De Belém, acompanho o percurso que levou o autocarro movido a energia positiva (a Galp pode ter a gasolina cara e praticar aumentos que nos fazem cabelos brancos, mas tem um anúncio neste Euro 2008, a merecer nota 10) ao aeroporto da Portela. Daí, a Genebra e conhecendo como conheço a Suíça (vivi em Vevey e trabalhei em Clarens), dei comigo de olhos abertos e admirada. Porquê? É que a polícia helvética não morre de amores por multidões (mais de 3 pessoas já é uma imensidão…). A palavra de ordem é: disciplina, organização e segurança. Ao ver os exuberantes portugueses, de coração a explodir de orgulho e alegria pensei que eles, os polícias, eram capazes de não ficar muito tranquilos com a situação.
Tudo correu bem de Genebra a Neuchâtel (um verdadeiro postal ilustrado) mas quando vi no ecrã, aqueles milhares de compatriotas (mais de dez mil) atrás das grades de segurança, alguns desde as 11 horas da manhã, a prepararem-se para ver as centenas de motards a escoltarem o autocarro português (eram 21h.50), pensei para comigo:
-Vai ser o bom e o bonito. Eles vão saltar as grades. Vai ser um sururu. E, confesso, testemunhei os acontecimentos que, felizmente, se vieram a revelar civilizadíssimos.
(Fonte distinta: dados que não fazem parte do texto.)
(* ===== verification/BlsSpec.v ===== *)
(** * The group of bls12-381

    Addition refines the chord-and-tangent law and never panics, decompression
    returns points of the curve, and the check of [pcKZG] is what it is. *)

From S2P Require Import Prelude ModArith Primes AffineCurve Bls12.
From Stdlib Require Import Zdivisibility.

Definition bls_point (p : blsG1) : apoint := if bls_inf p then None else Some (bls_x p, bls_y p).

Definition on_bls (P : apoint) : Prop := on_curve blsP blsB P.

Lemma bls_odd : 2 < blsP.
Proof. reflexivity. Qed.

Lemma bls_point_inf p : bls_inf p = true -> bls_point p = None.
Proof. unfold bls_point. by intros ->. Qed.
Lemma bls_point_fin p : bls_inf p = false -> bls_point p = Some (bls_x p, bls_y p).
Proof. unfold bls_point. by intros ->. Qed.

Lemma blsFpMod_cong x : blsFpMod x =[blsP]= x.
Proof. apply cong_mod. Qed.
Lemma blsFpMod_range x : 0 <= blsFpMod x < blsP.
Proof. apply Z.mod_pos_bound. reflexivity. Qed.

Ltac bls_ring := rewrite ?blsFpMod_cong; apply cong_eq; ring.

Lemma ModInverse_spec d :
  match ModInverse d blsP with
  | Ok i => ~ d =[blsP]= 0 /\ forall d', d =[blsP]= d' -> i = inv_p blsP d'
  | Panic => d =[blsP]= 0
  | _ => False
  end.
Proof.
  unfold ModInverse. pose proof (mod_inverse_cases d blsP prime_bls) as H. destruct (mod_inverse d blsP) as [i|]; [|exact H].
  destruct H as (Hi & Ei & Hn). split; [exact Hn|]. intros d' Hd. by apply (inv_p_eq blsP prime_bls bls_odd d).
Qed.

Lemma bls_chord m m' x1 y1 x2 : m =[blsP]= m' ->
  let x3 := blsFpMod (m * m - x1 - x2) in
  chord blsP m' x1 y1 x2 = (x3, blsFpMod (m * (x1 - x3) - y1)).
Proof.
  intros Hm x3. apply (chord_eq blsP bls_odd m); [apply blsFpMod_range|apply blsFpMod_range|exact Hm| |];
    unfold x3; apply blsFpMod_cong.
Qed.

Lemma blsG1Double_spec p : on_bls (bls_point p) ->
  exists r, blsG1Double p = Ok r /\ bls_point r = ec_double blsP (bls_point p).
Proof.
  intros Hp. unfold blsG1Double. destruct (bls_inf p) eqn:Ep; cbn [orb].
  { exists blsInf. by rewrite (bls_point_inf p Ep). }
  rewrite (bls_point_fin p Ep) in *. cbn [ec_double]. destruct Hp as (Hx & Hy & Hc).
  destruct (Z.eqb_spec (bls_y p) 0) as [|Hn]; [by exists blsInf|].
  pose proof (ModInverse_spec (blsFpMod (bls_y p * 2))) as H.
  assert (blsFpMod (bls_y p * 2) =[blsP]= 2 * bls_y p) as E by bls_ring.
  assert (~ 2 * bls_y p =[blsP]= 0) as Hn0.
  { rewrite cong_divide by reflexivity. apply (not_divide_double blsP prime_bls bls_odd). lia. }
  destruct (ModInverse (blsFpMod (bls_y p * 2)) blsP) as [i| | |]; cbn [mbind outcome_bind];
    [|destruct H|by rewrite E in H|destruct H].
  destruct H as [_ Hi]. eexists. split; [reflexivity|]. rewrite <- (Hi _ E). unfold bls_point. cbn [bls_inf bls_x bls_y].
  f_equal. symmetry. apply bls_chord. bls_ring.
Qed.

Lemma blsG1Add_spec p q : on_bls (bls_point p) -> on_bls (bls_point q) ->
  exists r, blsG1Add p q = Ok r /\ bls_point r = ec_add blsP (bls_point p) (bls_point q).
Proof.
  intros Hp Hq. pose proof (blsG1Double_spec p Hp) as Hd. unfold blsG1Add. destruct (bls_inf p) eqn:Ep.
  { exists q. by rewrite (bls_point_inf p Ep). }
  destruct (bls_inf q) eqn:Eq.
  { exists p. rewrite (bls_point_inf q Eq). split; [reflexivity|]. by destruct (bls_point p) as [[? ?]|]. }
  rewrite (bls_point_fin p Ep) in *. rewrite (bls_point_fin q Eq) in *. cbn [ec_add].
  destruct Hp as (Hx1 & Hy1 & Hc1), Hq as (Hx2 & Hy2 & Hc2).
  destruct (Z.eqb_spec (bls_x p) (bls_x q)) as [Ex|Hx].
  { destruct (Z.eqb_spec (bls_y p) (bls_y q)) as [Ey|_]; [exact Hd|by exists blsInf]. }
  pose proof (ModInverse_spec (bls_x q - bls_x p)) as H.
  assert (~ bls_x q - bls_x p =[blsP]= 0) as Hn0.
  { rewrite cong_divide by reflexivity. apply (not_divide_small blsP). lia. }
  destruct (ModInverse (bls_x q - bls_x p) blsP) as [i| | |]; cbn [mbind outcome_bind];
    [|destruct H|by destruct Hn0|destruct H].
  destruct H as [_ Hi]. eexists. split; [reflexivity|]. rewrite <- (Hi _ (reflexivity _)). unfold bls_point.
  cbn [bls_inf bls_x bls_y]. f_equal. symmetry. apply bls_chord. bls_ring.
Qed.

Definition ec_neg (p : Z) (P : apoint) : apoint := match P with Some (x, y) => Some (x, - y mod p) | None => None end.

Lemma blsG1Neg_spec p : bls_point (blsG1Neg p) = ec_neg blsP (bls_point p).
Proof.
  unfold blsG1Neg. destruct (bls_inf p) eqn:Ep; [by rewrite (bls_point_inf p Ep)|]. by rewrite (bls_point_fin p Ep).
Qed.

Lemma ec_neg_curve P : on_bls P -> on_bls (ec_neg blsP P).
Proof.
  destruct P as [[x y]|]; [|done]. intros (Hx & Hy & Hc). split; [exact Hx|]. split; [apply Z.mod_pos_bound; reflexivity|].
  rewrite <- Hc, !cong_mod. apply cong_eq. ring.
Qed.

(** ** Multiplication *)

Lemma bls_mul_loop_spec k : forall r base, on_bls (bls_point r) -> on_bls (bls_point base) ->
  exists r', bls_mul_loop k r base = Ok r' /\ bls_point r' = ec_sum_bits blsP k (bls_point r) (bls_point base).
Proof.
  induction k as [k IH|k IH|]; intros r base Hr Hb; cbn [bls_mul_loop ec_sum_bits];
    destruct (blsG1Add_spec r base Hr Hb) as (a & Ea & Pa), (blsG1Double_spec base Hb) as (d & Ed & Pd);
    rewrite ?Ea; cbn [mbind outcome_bind]; rewrite Ed; cbn [mbind outcome_bind]; rewrite <- ?Pa, <- ?Pd.
  - apply IH; [rewrite Pa; by apply (ec_add_curve blsP blsB prime_bls bls_odd)|].
    rewrite Pd. by apply (ec_double_curve blsP blsB prime_bls bls_odd).
  - apply IH; [exact Hr|]. rewrite Pd. by apply (ec_double_curve blsP blsB prime_bls bls_odd).
  - by exists a.
Qed.

Lemma blsG1Mul_spec p k : on_bls (bls_point p) -> 0 <= k ->
  exists r, blsG1Mul p k = Ok r /\ bls_point r = ec_scale blsP k (bls_point p).
Proof.
  intros Hp Hk. destruct k as [|k|k]; [by exists blsInf|by apply bls_mul_loop_spec|lia].
Qed.

Lemma blsG1Gen_on : on_bls (bls_point blsG1Gen).
Proof. repeat split; vm_compute; congruence. Qed.

(** ** Compressed points *)

Lemma bls_mul_zero x y : x * y =[blsP]= 0 -> x =[blsP]= 0 \/ y =[blsP]= 0.
Proof. rewrite !cong_divide by reflexivity. apply Z.divide_prime_mul. exact prime_bls. Qed.

Lemma bls_exp3 : 0 <= (blsP - 1) / 3.
Proof. vm_compute. congruence. Qed.
Lemma bls_exp4 : 0 <= (blsP + 1) / 4.
Proof. vm_compute. congruence. Qed.

(** The curve has no point of order two: [-4] is not a cube. *)
Lemma bls_no_order_two x : ~ x * x * x + blsB =[blsP]= 0.
Proof.
  intros H.
  assert (x * x * x =[blsP]= blsP - 4) as Hc.
  { apply cong_sub_0. rewrite <- H. apply cong_sub_0.
    replace (x * x * x - (blsP - 4) - (x * x * x + blsB)) with (- blsP) by (unfold blsB; ring). vm_compute. reflexivity. }
  assert (~ x =[blsP]= 0) as Hx.
  { intros H0. rewrite H0, Z.mul_0_r in Hc. unfold cong in Hc. vm_compute in Hc. discriminate Hc. }
  apply (cong_pow blsP _ _ ((blsP - 1) / 3) bls_exp3) in Hc.
  replace (x * x * x) with (x ^ 3) in Hc by ring. rewrite <- Z.pow_mul_r in Hc by (exact bls_exp3 || lia).
  change (3 * ((blsP - 1) / 3)) with (blsP - 1) in Hc.
  rewrite (fermat blsP x prime_bls) in Hc by (rewrite <- cong_divide by reflexivity; exact Hx).
  unfold cong in Hc. rewrite <- pow_mod_spec in Hc by exact bls_exp3. rewrite <- fast_pow_mod_spec in Hc by (vm_compute; congruence).
  vm_compute in Hc. discriminate Hc.
Qed.

(** The point of a compressed form: the abscissa, and the root whose parity is the flag. *)
Definition decompresses (b : bytes) (P : apoint) : Prop :=
  let x := be_val (bls_clear b) in
  let flag m := negb (Z.land (b !!! 0%nat) m =? 0) in
  flag 0x80 = true /\
  match P with
  | None => flag 0x40 = true /\ x = 0
  | Some (x', y) => flag 0x40 = false /\ x' = x /\ on_bls P /\ Z.testbit y 0 = flag 0x20
  end.

Lemma bytes_ok_clear b : bytes_ok b -> bytes_ok (bls_clear b).
Proof.
  intros Hb. unfold bls_clear. apply Forall_insert; [exact Hb|]. unfold is_byte.
  change 0x1f with (Z.ones 5). rewrite Z.land_ones by lia. pose proof (Z.mod_pos_bound (b !!! 0%nat) (2 ^ 5)). lia.
Qed.

Lemma ModSqrt_spec v :
  match ModSqrt v blsP with
  | Some y => 0 <= y < blsP /\ y * y =[blsP]= v
  | None => True
  end.
Proof.
  unfold ModSqrt. rewrite pow_mod_spec by exact bls_exp4. set (y := v ^ ((blsP + 1) / 4) mod blsP).
  destruct (Z.eqb_spec (y * y mod blsP) (v mod blsP)) as [E|]; [|exact I].
  split; [by apply Z.mod_pos_bound|exact E].
Qed.

Lemma odd_neg y : 0 < y < blsP -> Z.testbit (blsP - y) 0 = negb (Z.testbit y 0).
Proof. intros Hy. rewrite !Z.bit0_odd, Z.odd_sub. change (Z.odd blsP) with true. by destruct (Z.odd y). Qed.

Lemma blsG1Decompress_sound b p : bytes_ok b -> blsG1Decompress b = Some p ->
  on_bls (bls_point p) /\ decompresses b (bls_point p).
Proof.
  intros Hb. unfold blsG1Decompress, decompresses. destruct (negb _); [discriminate|].
  destruct (Z.land (b !!! 0%nat) 0x80 =? 0); [discriminate|].
  destruct (Z.land (b !!! 0%nat) 0x40 =? 0); cbn [negb].
  2: { destruct (Z.eqb_spec (be_val (bls_clear b)) 0) as [E|]; [|discriminate]. cbn [negb]. intros [= <-]. done. }
  pose proof (be_val_range _ (bytes_ok_clear b Hb)) as Hr. set (x := be_val (bls_clear b)) in *.
  destruct (Z.leb_spec blsP x) as [|Hx]; [discriminate|]. rewrite pow_mod_spec by done.
  set (v := (x ^ 3 mod blsP + blsB) mod blsP). pose proof (ModSqrt_spec v) as H.
  destruct (ModSqrt v blsP) as [y|]; [|discriminate]. destruct H as [Hy Hv].
  assert (v =[blsP]= x * x * x + blsB) as Ev.
  { unfold v. rewrite cong_mod, cong_mod. apply cong_eq. ring. }
  assert (0 < y < blsP) as Hy0.
  { destruct (Z.eq_dec y 0) as [->|]; [|lia]. exfalso. apply (bls_no_order_two x). by rewrite <- Ev, <- Hv. }
  intros [= <-].
  set (w := negb (Z.land (b !!! 0%nat) 32 =? 0)). clearbody w.
  set (y' := if negb (Bool.eqb (Z.testbit y 0) w) then blsP - y else y).
  assert (Z.testbit y' 0 = w /\ 0 <= y' < blsP /\ y' * y' =[blsP]= y * y) as (H1 & H2 & H3).
  { unfold y'. destruct (Bool.eqb (Z.testbit y 0) w) eqn:Eb; cbn [negb].
    - apply Bool.eqb_prop in Eb. split; [exact Eb|]. split; [lia|reflexivity].
    - apply Bool.eqb_false_iff in Eb. rewrite odd_neg by exact Hy0. split; [by destruct (Z.testbit y 0), w|].
      split; [lia|]. apply (cong_comb1 blsP _ _ (blsP - 2 * y) blsP 0); [apply cong_self|ring]. }
  assert (on_bls (bls_point (BlsG1 x y' false))) as Hon.
  { split; [split; [apply Hr|exact Hx]|]. split; [exact H2|]. by rewrite H3, Hv, Ev. }
  split; [exact Hon|]. split; [reflexivity|]. split; [reflexivity|]. split; [reflexivity|]. split; [exact Hon|exact H1].
Qed.

(** ** The evaluation check *)

(** The proof point is not used, except to tell whether it is infinite. *)
Lemma verifyKZG_spec c z y pi : on_bls (bls_point c) -> bytes_ok y -> bytes_ok z ->
  let yG := ec_scale blsP (be_val y) (bls_point blsG1Gen) in
  let lhs := ec_add blsP (bls_point c) (ec_neg blsP yG) in
  exists b, verifyKZG c z y pi = Ok b /\
    (b = false <-> lhs = None /\ bls_point pi = None /\ be_val z <> 0).
Proof.
  intros Hc Hy Hz. unfold verifyKZG.
  destruct (blsG1Mul_spec blsG1Gen (be_val y) blsG1Gen_on) as (g & -> & Eg); [apply be_val_range, Hy|].
  cbn [mbind outcome_bind].
  destruct (blsG1Add_spec c (blsG1Neg g) Hc) as (l & -> & El).
  { rewrite blsG1Neg_spec, Eg. apply ec_neg_curve. by apply (ec_scale_curve blsP blsB prime_bls bls_odd), blsG1Gen_on. }
  cbn [mbind outcome_bind]. rewrite blsG1Neg_spec, Eg in El. cbv zeta. rewrite <- El.
  unfold bls_point. destruct (bls_inf l), (bls_inf pi), (Z.eqb_spec (be_val z) 0) as [Ez|Ez]; cbn [andb orb negb];
    eexists; (split; [reflexivity|]); split; try discriminate; try (intros (? & ? & ?); congruence); done.
Qed.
É preciso dizer que os portugueses emigrados na Suíça, presentes em Neuchâtel, foram magníficos. Foram uns senhores! Souberam respeitar a determinação helvética sem amordaçar o empolgamento que lhes enchia a alma. Eles estavam ali pela selecção. Sem dúvida mas, primeiro, estavam por Portugal! Só quem já foi emigrante consegue entender esta saudade lusitana. A maneira como se comportaram foi uma lição que me tocou profundamente e quase fiquei de lágrimas nos olhos quando a polícia suíça se virou para a multidão e lhe bateu palmas querendo, assim, premiar a forma ordeira como os portugueses se portaram perante tanta emotividade. Eles ficaram rendidos à disciplina que, verdade seja dita, nem sempre está no nosso sangue latino.
Fiquei orgulhosa. Sinceramente não sei o que acontecerá quando Portugal comemorar a sua primeira vitória. Vai ser difícil controlar o entusiasmo destes portugueses em delírio, radiantes, vivendo uma odisseia, libertando a energia dos temerários. É bom que Portugal tenha vitórias e será excelente se os nossos emigrantes continuarem a manifestar-se pela positiva.
Em Lisboa, em vários programas, ouvi nomes sonantes, entre eles António Pedro Vasconcelos, classificarem estas manifestações como deprimentes e, por entre risos, teceram análises no bom estilo nacional. Há, ou parece haver, um prazer quase mórbido em acinzentar. Tudo! Não se aperceberam do entusiasmo daqueles emigrantes! Eles estavam lá por Portugal e a selecção é uma parte dele. Vai ser difícil ganhar o Euro, é verdade. Mas não nos fica mal ter esperança e partilhá-la com os nossos jogadores.